We obtain slightly different results for optimum zo and D for SABER data, likely because of different effective vertical resolutions between MLS and SABER and the fact that MLS extends farther downward (10 km) than SABER (16 km) (Fig. 1b). The differences are larger for SSU channel 1, which includes small but significant contributions from lower altitudes. Using the optimized Gaussian WFs for SABER results in slightly larger rms differences with SSU as compared to the synthesized MLS results, including small seasonally dependent differences. However, we utilize SABER mainly to compare annual mean results with MLS over 53°N–53°S and so are less concerned with small seasonally varying biases in SSU-synthesized SABER data.
The above calculations produce monthly temperatures as a function of latitude for each SSU channel, based on vertically integrated MLS and SABER data. We then deseasonalize the respective time series by subtracting a mean seasonal cycle derived from the merged SSU + MLS data over 1979–2015 (after removing time-mean biases based on the SSU–MLS overlap period). These provide deseasonalized anomalies for each dataset. We then normalize each deseasonalized dataset (SSU and SSU-equivalent MLS and SABER data) to each have zero time mean for the one-year direct overlap period January–December 2005; temperature anomalies for the rest of this work are simply defined compared to this period.

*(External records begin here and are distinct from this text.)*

(** * ThingSpeak temperature dashboard: ingestion and analytics

    A shallow embedding of [fetch_data] and of the Home page of [main]
    from [thingspeak_dashboard.py], over a small model of the pandas and
    requests operations the two functions call.

    Conventions of the model.
    - Python exceptions are values of [exn]; a computation that may raise
      returns a [result].
    - A DataFrame is a column store with an index of integer labels.
    - Sensor readings are exact rationals ([Q]); pandas' NaN/None/NaT is the
      single missing value [NA]. Rounding of binary floating point and the
      infinities are not modelled.
    - Timestamps are nanoseconds since the epoch, within the bounds of
      pandas' 64-bit [Timestamp]; the difference of two timestamps is a
      [Timedelta] with the same bounds.
    - Equal sort keys keep the order of the feed; numpy leaves the order of
      equal keys open for long arrays, and no property below depends on it.
    - pandas' readers of one scalar (a date string, a numeric string) are
      parameters of the model, applied to each cell on its own; a date
      reader answers with an instant, with "not a time" (the empty string and
      the like, which pandas turns into NaT) or not at all. The examples use
      reference readers for ISO-8601 [Z] strings and decimal literals. *)

From Stdlib Require Import ZArith QArith String Ascii List Lia.
From stdpp Require Import base option list sorting gmap strings.

Set Warnings "-clear-no-such-hyp".

Local Open Scope Z_scope.

(** ** Exceptions *)

(** The key of a [KeyError]: a column or member name, a row label, or the
    NaN that stands for no label. *)
Inductive key :=
  | Name (s : string)
  | Label (l : nat)
  | NaNLabel.

Inductive exn :=
  | RequestException            (* requests.exceptions.RequestException and subclasses *)
  | KeyError (k : key)
  | IndexError
  | TypeError
  | ValueError
  | OutOfBoundsDatetime
  | OverflowError.

Inductive result (A : Type) :=
  | Ok (a : A)
  | Raise (e : exn).
Arguments Ok {A} a.
Arguments Raise {A} e.

#[global] Instance result_ret : MRet result := @Ok.
#[global] Instance result_bind : MBind result :=
  λ A B f m, match m with Ok a => f a | Raise e => Raise e end.

(** Element-wise application of a function that may raise: the first
    failing element raises. *)
Fixpoint traverse {A B} (f : A → result B) (l : list A) : result (list B) :=
  match l with
  | [] => Ok []
  | x :: l => y ← f x; k ← traverse f l; Ok (y :: k)
  end.

(** ** The remote response *)

(** A JSON scalar as found in a feed entry. *)
Inductive json_scalar :=
  | JNull
  | JNum (x : Q)
  | JStr (s : string).

(** One element of the [feeds] array: a JSON object with scalar members. *)
Abbreviation entry := (gmap string json_scalar).

(** The body of the HTTP response, as [response.json()] sees it. For a JSON
    object only the member [feeds] matters: [None] when the key is absent. *)
Inductive body :=
  | NotJson
  | JsonNotObject
  | JsonObject (feeds : option (list entry)).

Record Response := { status_code : Z; content : body }.

(** What [requests.get] meets: a transport failure (DNS, timeout, connection
    reset, too many redirects) or a response. *)
Inductive network :=
  | ConnectionFailed
  | Received (r : Response).

Module requests.

Definition get (net : network) : result Response :=
  match net with
  | ConnectionFailed => Raise RequestException
  | Received r => Ok r
  end.

(** [Response.raise_for_status]: HTTPError for 4xx and 5xx. *)
Definition raise_for_status (r : Response) : result unit :=
  if (400 <=? status_code r) && (status_code r <? 600)
  then Raise RequestException
  else Ok tt.

(** [Response.json]: JSONDecodeError is a RequestException. *)
Definition json (r : Response) : result body :=
  match content r with
  | NotJson => Raise RequestException
  | b => Ok b
  end.

End requests.

(** [data['feeds']] *)
Definition data_getitem (data : body) (member : string) : result (list entry) :=
  match data with
  | JsonObject (Some feeds) => Ok feeds
  | JsonObject None => Raise (KeyError (Name member))
  | _ => Raise TypeError
  end.

(** ** DataFrames *)

Inductive value :=
  | NA
  | Str (s : string)
  | Num (x : Q)
  | Timestamp (t : Z).

#[global] Instance value_inhabited : Inhabited value := populate NA.

(** What pandas makes of one object that is to be a date: an instant
    (nanoseconds since the epoch, UTC), no time at all (NaT, as for the empty
    string), or nothing, in which case it raises. *)
Inductive date_reading :=
  | Instant (t : Z)
  | NotATime
  | Unreadable.

Record DataFrame := {
  index : list nat;
  columns : gmap string (list value)
}.

(** [timedelta]s are nanosecond counts. *)
Definition ns_per_hour : Z := 3600 * 1000000000.
Definition ns_per_day : Z := 24 * ns_per_hour.

(** [TZ_OFFSET = timedelta(hours=-3)] *)
Definition TZ_OFFSET : Z := -3 * ns_per_hour.

Module pd.

(** [pd.DataFrame()] *)
Definition empty_frame : DataFrame := {| index := []; columns := ∅ |}.

(** [df.empty]: no row or no column. *)
Definition empty (df : DataFrame) : bool :=
  bool_decide (index df = []) || bool_decide (columns df = ∅).

Definition cell (e : entry) (c : string) : value :=
  match e !! c with
  | Some (JStr s) => Str s
  | Some (JNum x) => Num x
  | Some JNull | None => NA
  end.

(** [pd.DataFrame(records)] for a list of dicts: a RangeIndex, one column
    per key that occurs in some record, missing where a record lacks it. *)
Definition DataFrame_of (records : list entry) : DataFrame :=
  {| index := seq 0 (length records);
     columns := set_to_map (λ c, (c, (λ e, cell e c) <$> records))
                           (⋃ (dom <$> records) : gset string) |}.

(** [df[c]] *)
Definition getitem (df : DataFrame) (c : string) : result (list value) :=
  match columns df !! c with
  | Some col => Ok col
  | None => Raise (KeyError (Name c))
  end.

(** [df[c] = col] *)
Definition setitem (df : DataFrame) (c : string) (col : list value) : DataFrame :=
  {| index := index df; columns := <[c := col]> (columns df) |}.

(** Bounds of [Timestamp] and of [Timedelta]: int64 nanoseconds, the least
    int64 being NaT. *)
Definition Timestamp_min : Z := - 2 ^ 63 + 1.
Definition Timestamp_max : Z := 2 ^ 63 - 1.
Definition in_bounds (t : Z) : bool :=
  (Timestamp_min <=? t) && (t <=? Timestamp_max).

Section readers.
(** pandas' reading of one non-missing object as a date. *)
Variable to_datetime_scalar : value → date_reading.
(** pandas' reading of a numeric string, [None] when it is malformed. *)
Variable floatify : string → option Q.

Definition to_datetime1 (v : value) : result value :=
  match v with
  | NA => Ok NA
  | Timestamp t => Ok (Timestamp t)
  | v =>
      match to_datetime_scalar v with
      | Instant t => if in_bounds t then Ok (Timestamp t) else Raise OutOfBoundsDatetime
      | NotATime => Ok NA
      | Unreadable => Raise ValueError
      end
  end.

(** [pd.to_datetime(col, utc=True)] *)
Definition to_datetime (col : list value) : result (list value) :=
  traverse to_datetime1 col.

Definition to_numeric1 (v : value) : value :=
  match v with
  | Num x => Num x
  | Str s => match floatify s with Some x => Num x | None => NA end
  | NA | Timestamp _ => NA
  end.

(** [pd.to_numeric(col, errors='coerce')] *)
Definition to_numeric (col : list value) : list value :=
  to_numeric1 <$> col.
End readers.

Definition add_timedelta1 (td : Z) (v : value) : result value :=
  match v with
  | Timestamp t =>
      if in_bounds (t + td) then Ok (Timestamp (t + td)) else Raise OverflowError
  | NA => Ok NA
  | Str _ | Num _ => Raise TypeError
  end.

(** [col + td] on a datetime column *)
Definition add_timedelta (col : list value) (td : Z) : result (list value) :=
  traverse (add_timedelta1 td) col.

(** The datetime64 view of a column: [None] is NaT. Columns of another
    dtype are outside the model of [sort_values]; [fetch_data] never sorts
    by one. *)
Definition datetime1 (v : value) : result (option Z) :=
  match v with
  | Timestamp t => Ok (Some t)
  | NA => Ok None
  | Str _ | Num _ => Raise TypeError
  end.

Definition key_le (a b : nat * Z) : Prop := a.2 ≤ b.2.
#[global] Instance key_le_dec a b : Decision (key_le a b) := Z_le_dec a.2 b.2.

(** Sorting by insertion, which keeps equal keys in the order they have:
    what numpy does for short arrays. For long arrays numpy does not fix the
    order of equal keys. *)
Fixpoint insert_key (p : nat * Z) (l : list (nat * Z)) : list (nat * Z) :=
  match l with
  | [] => [p]
  | q :: l' => if decide (key_le p q) then p :: l else q :: insert_key p l'
  end.

Definition sort_keys (l : list (nat * Z)) : list (nat * Z) :=
  foldr insert_key [] l.

(** [nargsort(keys, ascending=True, na_position='last')]: positions of the
    present keys in ascending key order, then the positions of the missing
    keys. *)
Definition nargsort (keys : list (option Z)) : list nat :=
  let items := zip (seq 0 (length keys)) keys in
  let non_nan := omap (λ p : nat * option Z, (λ k, (p.1, k)) <$> p.2) items in
  let nan_idx := omap (λ p : nat * option Z,
                         match p.2 with None => Some p.1 | Some _ => None end) items in
  (fst <$> sort_keys non_nan) ++ nan_idx.

(** [df.take(indexer)]: rows at the given positions, labels kept. *)
Definition take (df : DataFrame) (indexer : list nat) : DataFrame :=
  {| index := (λ i, index df !!! i) <$> indexer;
     columns := (λ col : list value, (λ i, col !!! i) <$> indexer) <$> columns df |}.

(** [df.sort_values(by)] *)
Definition sort_values (df : DataFrame) (by_ : string) : result DataFrame :=
  col ← getitem df by_;
  keys ← traverse datetime1 col;
  Ok (take df (nargsort keys)).

(** [col.iloc[i]]: Python indexing, negative positions from the end. *)
Definition iloc (col : list value) (i : Z) : result value :=
  let n := Z.of_nat (length col) in
  let j := if i <? 0 then i + n else i in
  if (0 <=? j) && (j <? n)
  then match col !! Z.to_nat j with Some v => Ok v | None => Raise IndexError end
  else Raise IndexError.

(** The float64 view of a column: [None] is NaN. *)
Definition float1 (v : value) : result (option Q) :=
  match v with
  | Num x => Ok (Some x)
  | NA => Ok None
  | Str _ | Timestamp _ => Raise TypeError
  end.

(** Subtraction of two float64 scalars: NaN is absorbing. *)
Definition sub (a b : value) : result value :=
  x ← float1 a; y ← float1 b;
  Ok (match x, y with
      | Some x, Some y => Num (Qred (x - y))
      | _, _ => NA
      end).

(** [better x best]: whether [x] replaces the running extreme [best] in a
    left-to-right scan, strictly, so that the first occurrence is kept. *)
Definition gtb (x y : Q) : bool := negb (Qle_bool x y).
Definition ltb (x y : Q) : bool := negb (Qle_bool y x).

(** A scan that skips NaN and keeps the first extreme, with its position. *)
Fixpoint scan (better : Q → Q → bool) (best : option (nat * Q)) (i : nat)
    (xs : list (option Q)) : option (nat * Q) :=
  match xs with
  | [] => best
  | None :: xs => scan better best (S i) xs
  | Some x :: xs =>
      match best with
      | Some (_, b) =>
          if better x b then scan better (Some (i, x)) (S i) xs
          else scan better best (S i) xs
      | None => scan better (Some (i, x)) (S i) xs
      end
  end.

(** [col.max()], [col.min()] with [skipna=True]: NaN when all are NaN. *)
Definition max (xs : list (option Q)) : value :=
  match scan gtb None 0 xs with Some (_, x) => Num x | None => NA end.
Definition min (xs : list (option Q)) : value :=
  match scan ltb None 0 xs with Some (_, x) => Num x | None => NA end.

(** [col.idxmax()], [col.idxmin()]: the label at the first position of the
    extreme; [None] is the NaN that pandas returns for an all-NaN column
    (later versions of pandas raise ValueError at this point instead). *)
Definition idxmax (df : DataFrame) (xs : list (option Q)) : option nat :=
  p ← scan gtb None 0 xs; index df !! p.1.
Definition idxmin (df : DataFrame) (xs : list (option Q)) : option nat :=
  p ← scan ltb None 0 xs; index df !! p.1.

The deseasonalized anomalies for one channel (SSU2) at several latitudes (0°, 50°, and 80°S) are shown in Fig. 4 for each of the SSU, MLS, and SABER datasets. SSU and SABER directly overlap during February 2002–April 2006, during which period the respective anomalies in Fig. 4 track each other closely (with small rms differences of ~0.5 K). SSU overlaps MLS during September 2004–April 2006, with nearly identical variations in Fig. 4 (and rms differences of ~0.3 K). The MLS and SABER data also track each other closely in Fig. 4 for the longer overlap period 2004–15; while there are small seasonally varying differences between these data, there are no long-term drifts evident over this period.
Comparisons as in Fig. 4 for each SSU channel and each latitude show excellent agreement among the datasets, and summary statistics of anomaly correlations and rms differences as a function of latitude for SSU2 are shown in Fig. 5a. Anomaly correlations are extremely high (>0.8), and rms differences for the overlap periods are typically 0.2–0.5 K (larger in polar regions). There are slightly larger rms differences involving SABER data because of small systematic seasonal differences as seen at 50°S in Fig. 4. Overall similar results are found for SSU1 and SSU3 (not shown). Linear trends in the MLS–SABER differences for the overlap 2004–15 are shown in Fig. 5b for each of the SSU channels. Trend results for each channel are very small (<0.05 K decade−1), demonstrating almost no systematic drifts between the MLS and SABER data.
Overall we find excellent agreement for temperature anomalies in the SSU, MLS, and SABER datasets for the respective overlap periods. Based on this excellent agreement, we construct merged data by simply combining the SSU with MLS (taking averages of both instruments during the overlap period) and likewise (separately) combining SSU with SABER. Because the SSU + SABER data are limited to 53°N–53°S (because of SABER sampling), we focus most of our analyses on the combined SSU + MLS data (and include some brief comparisons with SSU + SABER).
c. Comparisons with SSU + AMSU results
Zou and Qian (2016) have recently developed a merged dataset combining SSU + AMSU measurements, and it is useful to briefly compare those data with our SSU + MLS and SSU + SABER results. We obtained the merged SSU + AMSU data from the STAR website (http://www.star.nesdis.noaa.gov/smcd/emb/mscat/index.php). Note that the merging of SSU with AMSU begins in 2001, with SABER in 2002, and with MLS in 2004, and hence the datasets are identical before 2001.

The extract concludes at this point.